About this exercise:
Each line from the beginning of the entries below through the line that includes "there is, and" must be returned exactly as given.

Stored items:
────────────────────────────────────────
(* ===== verification/PfcpOverloads.v ===== *)
(** * The base class of the containers (src/src/oai/pfcp/msg_pfcp.hpp)

    [pfcp_ies_container] has two overloads, [get] and [set], for each type of member
    there is, and both throw a [pfcp_msg_illegal_ie_exception] with the number of the
    information element.  A container overrides the overloads of its own members
    ([PfcpContainers]); for any other value the call ends here.  An overload is
    chosen by the type of its argument: here by an instance of [Overloads]. *)
From Stdlib Require Import ZArith.
From stdpp Require Import base.
From S2P Require Import Prelude PfcpStream PfcpTypes PfcpReportTypes PfcpGroups PfcpReportGroups PfcpMessages.
Open Scope Z_scope.

(** A structure that no element class uses. *)
Record pfcpsrrsp_flags_t : Type := mk_pfcpsrrsp_flags_t {
  pfcpsrrsp_flags_spare : Z;
  pfcpsrrsp_flags_drobu : bool
}.

(** The number that the two overloads for [T] throw. *)
Class Overloads (T : Type) : Type := thrown_type : Z.

#[export] Instance create_pdr_overloads : Overloads create_pdr := 1.
#[export] Instance pdi_overloads : Overloads pdi := 2.
#[export] Instance create_far_overloads : Overloads create_far := 3.
#[export] Instance forwarding_parameters_overloads : Overloads forwarding_parameters := 4.
#[export] Instance duplicating_parameters_overloads : Overloads duplicating_parameters := 5.
#[export] Instance create_urr_overloads : Overloads create_urr := 6.
#[export] Instance create_qer_overloads : Overloads create_qer := 7.
#[export] Instance created_pdr_overloads : Overloads created_pdr := 8.
#[export] Instance update_pdr_overloads : Overloads update_pdr := 9.
#[export] Instance update_far_overloads : Overloads update_far := 10.
#[export] Instance update_forwarding_parameters_overloads :
  Overloads update_forwarding_parameters := 11.
#[export] Instance update_bar_within_pfcp_session_modification_request_overloads :
  Overloads update_bar_within_pfcp_session_modification_request := 86.
#[export] Instance update_bar_within_pfcp_session_report_response_overloads :
  Overloads update_bar_within_pfcp_session_report_response := 12.
#[export] Instance update_urr_overloads : Overloads update_urr := 13.
#[export] Instance update_qer_overloads : Overloads update_qer := 14.
#[export] Instance remove_pdr_overloads : Overloads remove_pdr := 15.
#[export] Instance remove_far_overloads : Overloads remove_far := 16.
#[export] Instance remove_urr_overloads : Overloads remove_urr := 17.
#[export] Instance remove_qer_overloads : Overloads remove_qer := 18.
#[export] Instance cause_overloads : Overloads cause_t := 19.
#[export] Instance source_interface_overloads : Overloads source_interface_t := 20.
#[export] Instance fteid_overloads : Overloads fteid_t := 21.
#[export] Instance network_instance_overloads : Overloads network_instance_t := 22.
#[export] Instance sdf_filter_overloads : Overloads sdf_filter_t := 23.
#[export] Instance application_id_overloads : Overloads application_id_t := 24.
#[export] Instance gate_status_overloads : Overloads gate_status_t := 25.
#[export] Instance mbr_overloads : Overloads mbr_t := 26.
#[export] Instance gbr_overloads : Overloads gbr_t := 27.
#[export] Instance qer_correlation_id_overloads : Overloads qer_correlation_id_t := 28.
#[export] Instance precedence_overloads : Overloads precedence_t := 29.
#[export] Instance transport_level_marking_overloads : Overloads transport_level_marking_t := 30.
#[export] Instance volume_threshold_overloads : Overloads volume_threshold_t := 31.
#[export] Instance time_threshold_overloads : Overloads time_threshold_t := 32.
#[export] Instance monitoring_time_overloads : Overloads monitoring_time_t := 33.
#[export] Instance subsequent_volume_threshold_overloads :
  Overloads subsequent_volume_threshold_t := 34.
#[export] Instance subsequent_time_threshold_overloads :
  Overloads subsequent_time_threshold_t := 35.
#[export] Instance inactivity_detection_time_overloads :
  Overloads inactivity_detection_time_t := 36.
#[export] Instance reporting_triggers_overloads : Overloads reporting_triggers_t := 37.
#[export] Instance redirect_information_overloads : Overloads redirect_information_t := 38.
#[export] Instance report_type_overloads : Overloads report_type_t := 39.
#[export] Instance offending_ie_overloads : Overloads offending_ie_t := 40.
#[export] Instance forwarding_policy_overloads : Overloads forwarding_policy_t := 41.
#[export] Instance destination_interface_overloads : Overloads destination_interface_t := 42.
#[export] Instance up_function_features_overloads : Overloads up_function_features_s := 43.
#[export] Instance apply_action_overloads : Overloads apply_action_t := 44.
#[export] Instance downlink_data_service_information_overloads :
  Overloads downlink_data_service_information_t := 45.
#[export] Instance downlink_data_notification_delay_overloads :
  Overloads downlink_data_notification_delay_t := 46.
#[export] Instance dl_buffering_duration_overloads : Overloads dl_buffering_duration_t := 47.
#[export] Instance dl_buffering_suggested_packet_count_overloads :
  Overloads dl_buffering_suggested_packet_count_t := 48.
#[export] Instance pfcpsmreq_flags_overloads : Overloads pfcpsmreq_flags_t := 49.
#[export] Instance pfcpsrrsp_flags_overloads : Overloads pfcpsrrsp_flags_t := 50.
#[export] Instance load_control_information_overloads : Overloads load_control_information := 51.
#[export] Instance sequence_number_overloads : Overloads sequence_number_t := 52.
#[export] Instance metric_overloads : Overloads metric_t := 53.
#[export] Instance overload_control_information_overloads :
  Overloads overload_control_information := 54.
#[export] Instance timer_overloads : Overloads timer_t := 55.
#[export] Instance pdr_id_overloads : Overloads pdr_id_t := 56.
#[export] Instance fseid_overloads : Overloads fseid_t := 57.
#[export] Instance application_ids_pfds_overloads : Overloads application_ids_pfds := 58.
#[export] Instance pfd_overloads : Overloads pfd := 59.
#[export] Instance node_id_overloads : Overloads node_id_t := 60.
#[export] Instance pfd_contents_overloads : Overloads pfd_contents_t := 61.
#[export] Instance measurement_method_overloads : Overloads measurement_method_t := 62.
#[export] Instance usage_report_trigger_overloads : Overloads usage_report_trigger_t := 63.
#[export] Instance measurement_period_overloads : Overloads measurement_period_t := 64.
#[export] Instance fq_csid_overloads : Overloads fq_csid_t := 65.
#[export] Instance volume_measurement_overloads : Overloads volume_measurement_t := 66.
#[export] Instance duration_measurement_overloads : Overloads duration_measurement_t := 67.
#[export] Instance application_detection_information_overloads :
  Overloads application_detection_information := 68.
#[export] Instance time_of_first_packet_overloads : Overloads time_of_first_packet_t := 69.
#[export] Instance time_of_last_packet_overloads : Overloads time_of_last_packet_t := 70.
#[export] Instance quota_holding_time_overloads : Overloads quota_holding_time_t := 71.
#[export] Instance dropped_dl_traffic_threshold_overloads :
  Overloads dropped_dl_traffic_threshold_t := 72.
#[export] Instance volume_quota_overloads : Overloads volume_quota_t := 73.
#[export] Instance time_quota_overloads : Overloads time_quota_t := 74.
#[export] Instance start_time_overloads : Overloads start_time_t := 75.
#[export] Instance end_time_overloads : Overloads end_time_t := 76.
#[export] Instance query_urr_overloads : Overloads query_urr := 77.
#[export] Instance usage_report_within_pfcp_session_modification_response_overloads :
  Overloads usage_report_within_pfcp_session_modification_response := 78.
#[export] Instance usage_report_within_pfcp_session_deletion_response_overloads :
  Overloads usage_report_within_pfcp_session_deletion_response := 79.
#[export] Instance usage_report_within_pfcp_session_report_request_overloads :
  Overloads usage_report_within_pfcp_session_report_request := 80.
#[export] Instance urr_id_overloads : Overloads urr_id_t := 81.
#[export] Instance linked_urr_id_overloads : Overloads linked_urr_id_t := 82.
#[export] Instance downlink_data_report_overloads : Overloads downlink_data_report := 83.
#[export] Instance outer_header_creation_overloads : Overloads outer_header_creation_t := 84.
#[export] Instance create_bar_overloads : Overloads create_bar := 85.
#[export] Instance remove_bar_overloads : Overloads remove_bar := 87.
#[export] Instance bar_id_overloads : Overloads bar_id_t := 88.
#[export] Instance cp_function_features_overloads : Overloads cp_function_features_t := 89.
#[export] Instance usage_information_overloads : Overloads usage_information_t := 90.
#[export] Instance application_instance_id_overloads : Overloads application_instance_id_t := 91.
#[export] Instance flow_information_overloads : Overloads flow_information_t := 92.
#[export] Instance ue_ip_address_overloads : Overloads ue_ip_address_t := 93.
#[export] Instance packet_rate_overloads : Overloads packet_rate_t := 94.
#[export] Instance outer_header_removal_overloads : Overloads outer_header_removal_t := 95.
#[export] Instance recovery_time_stamp_overloads : Overloads recovery_time_stamp_t := 96.
#[export] Instance dl_flow_level_marking_overloads : Overloads dl_flow_level_marking_t := 97.
#[export] Instance header_enrichment_overloads : Overloads header_enrichment_t := 98.
#[export] Instance error_indication_report_overloads : Overloads error_indication_report := 99.
#[export] Instance measurement_information_overloads : Overloads measurement_information_t := 100.
#[export] Instance node_report_type_overloads : Overloads node_report_type_t := 101.
#[export] Instance user_plane_path_failure_report_overloads :
  Overloads user_plane_path_failure_report := 102.
#[export] Instance remote_gtp_u_peer_overloads : Overloads remote_gtp_u_peer_t := 103.
#[export] Instance ur_seqn_overloads : Overloads ur_seqn_t := 104.
#[export] Instance update_duplicating_parameters_overloads :
  Overloads update_duplicating_parameters := 105.
#[export] Instance activate_predefined_rules_overloads :
  Overloads activate_predefined_rules_t := 106.
#[export] Instance deactivate_predefined_rules_overloads :
  Overloads deactivate_predefined_rules_t := 107.
#[export] Instance far_id_overloads : Overloads far_id_t := 108.
#[export] Instance qer_id_overloads : Overloads qer_id_t := 109.
#[export] Instance oci_flags_overloads : Overloads oci_flags_t := 110.
#[export] Instance pfcp_association_release_request_overloads :
  Overloads pfcp_association_release_request_t := 111.
#[export] Instance graceful_release_period_overloads : Overloads graceful_release_period_t := 112.
#[export] Instance pdn_type_overloads : Overloads pdn_type_t := 113.
#[export] Instance failed_rule_id_overloads : Overloads failed_rule_id_t := 114.
#[export] Instance time_quota_mechanism_overloads : Overloads time_quota_mechanism_t := 115.
#[export] Instance user_plane_ip_resource_information_overloads :
  Overloads user_plane_ip_resource_information_t := 116.
#[export] Instance user_plane_inactivity_timer_overloads :
  Overloads user_plane_inactivity_timer_t := 117.
#[export] Instance aggregated_urrs_overloads : Overloads aggregated_urrs := 118.
#[export] Instance multiplier_overloads : Overloads multiplier_t := 119.
#[export] Instance aggregated_urr_id_overloads : Overloads aggregated_urr_id_t := 120.
#[export] Instance subsequent_volume_quota_overloads : Overloads subsequent_volume_quota_t := 121.
#[export] Instance subsequent_time_quota_overloads : Overloads subsequent_time_quota_t := 122.
#[export] Instance rqi_overloads : Overloads rqi_t := 123.
#[export] Instance qfi_overloads : Overloads qfi_t := 124.
#[export] Instance query_urr_reference_overloads : Overloads query_urr_reference_t := 125.
#[export] Instance additional_usage_reports_information_overloads :
  Overloads additional_usage_reports_information_t := 126.
#[export] Instance create_traffic_endpoint_overloads : Overloads create_traffic_endpoint := 127.
#[export] Instance created_traffic_endpoint_overloads : Overloads created_traffic_endpoint := 128.
#[export] Instance update_traffic_endpoint_overloads : Overloads update_traffic_endpoint := 129.
#[export] Instance remove_traffic_endpoint_overloads : Overloads remove_traffic_endpoint := 130.
#[export] Instance traffic_endpoint_id_overloads : Overloads traffic_endpoint_id_t := 131.
#[export] Instance ethernet_packet_filter_overloads : Overloads ethernet_packet_filter := 132.
#[export] Instance mac_address_overloads : Overloads mac_address_t := 133.
#[export] Instance c_tag_overloads : Overloads c_tag_t := 134.
#[export] Instance s_tag_overloads : Overloads s_tag_t := 135.
#[export] Instance ethertype_overloads : Overloads ethertype_t := 136.
#[export] Instance proxying_overloads : Overloads proxying_t := 137.
#[export] Instance ethernet_filter_id_overloads : Overloads ethernet_filter_id_t := 138.
#[export] Instance ethernet_filter_properties_overloads :
  Overloads ethernet_filter_properties_t := 139.
#[export] Instance suggested_buffering_packets_count_overloads :
  Overloads suggested_buffering_packets_count_t := 140.
#[export] Instance user_id_overloads : Overloads user_id_t := 141.
#[export] Instance ethernet_pdu_session_information_overloads :
  Overloads ethernet_pdu_session_information_t := 142.
#[export] Instance ethernet_traffic_information_overloads :
  Overloads ethernet_traffic_information := 143.
#[export] Instance mac_addresses_detected_overloads : Overloads mac_addresses_detected_t := 144.
#[export] Instance mac_addresses_removed_overloads : Overloads mac_addresses_removed_t := 145.
#[export] Instance ethernet_inactivity_timer_overloads :
  Overloads ethernet_inactivity_timer_t := 146.
#[export] Instance additional_monitoring_time_overloads :
  Overloads additional_monitoring_time := 147.
#[export] Instance event_information_overloads : Overloads event_information := 148.
#[export] Instance event_reporting_overloads : Overloads event_reporting := 149.
#[export] Instance event_id_overloads : Overloads event_id_t := 150.
#[export] Instance event_threshold_overloads : Overloads event_threshold_t := 151.
#[export] Instance trace_information_overloads : Overloads trace_information_t := 152.
#[export] Instance framed_route_overloads : Overloads framed_route_t := 153.
#[export] Instance framed_routing_overloads : Overloads framed_routing_t := 154.
#[export] Instance framed_ipv6_route_overloads : Overloads framed_ipv6_route_t := 155.

(** [virtual bool get(T& v) const] and [virtual void set(const T& v)] *)
Definition base_get {T : Type} `{Overloads T} : result pfcp_error (bool * T) :=
  Err (IllegalIe (thrown_type (T := T))).

Definition base_set {C T : Type} `{Overloads T} (v : T) (c : C) : result pfcp_error C :=
  Err (IllegalIe (thrown_type (T := T))).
────────────────────────────────────────
Task result:
(* ===== verification/PfcpOverloads.v ===== *)
(** * The base class of the containers (src/src/oai/pfcp/msg_pfcp.hpp)

    [pfcp_ies_container] has two overloads, [get] and [set], for each type of member
    there is, and both throw a [pfcp_msg_illegal_ie_exception] with the number of the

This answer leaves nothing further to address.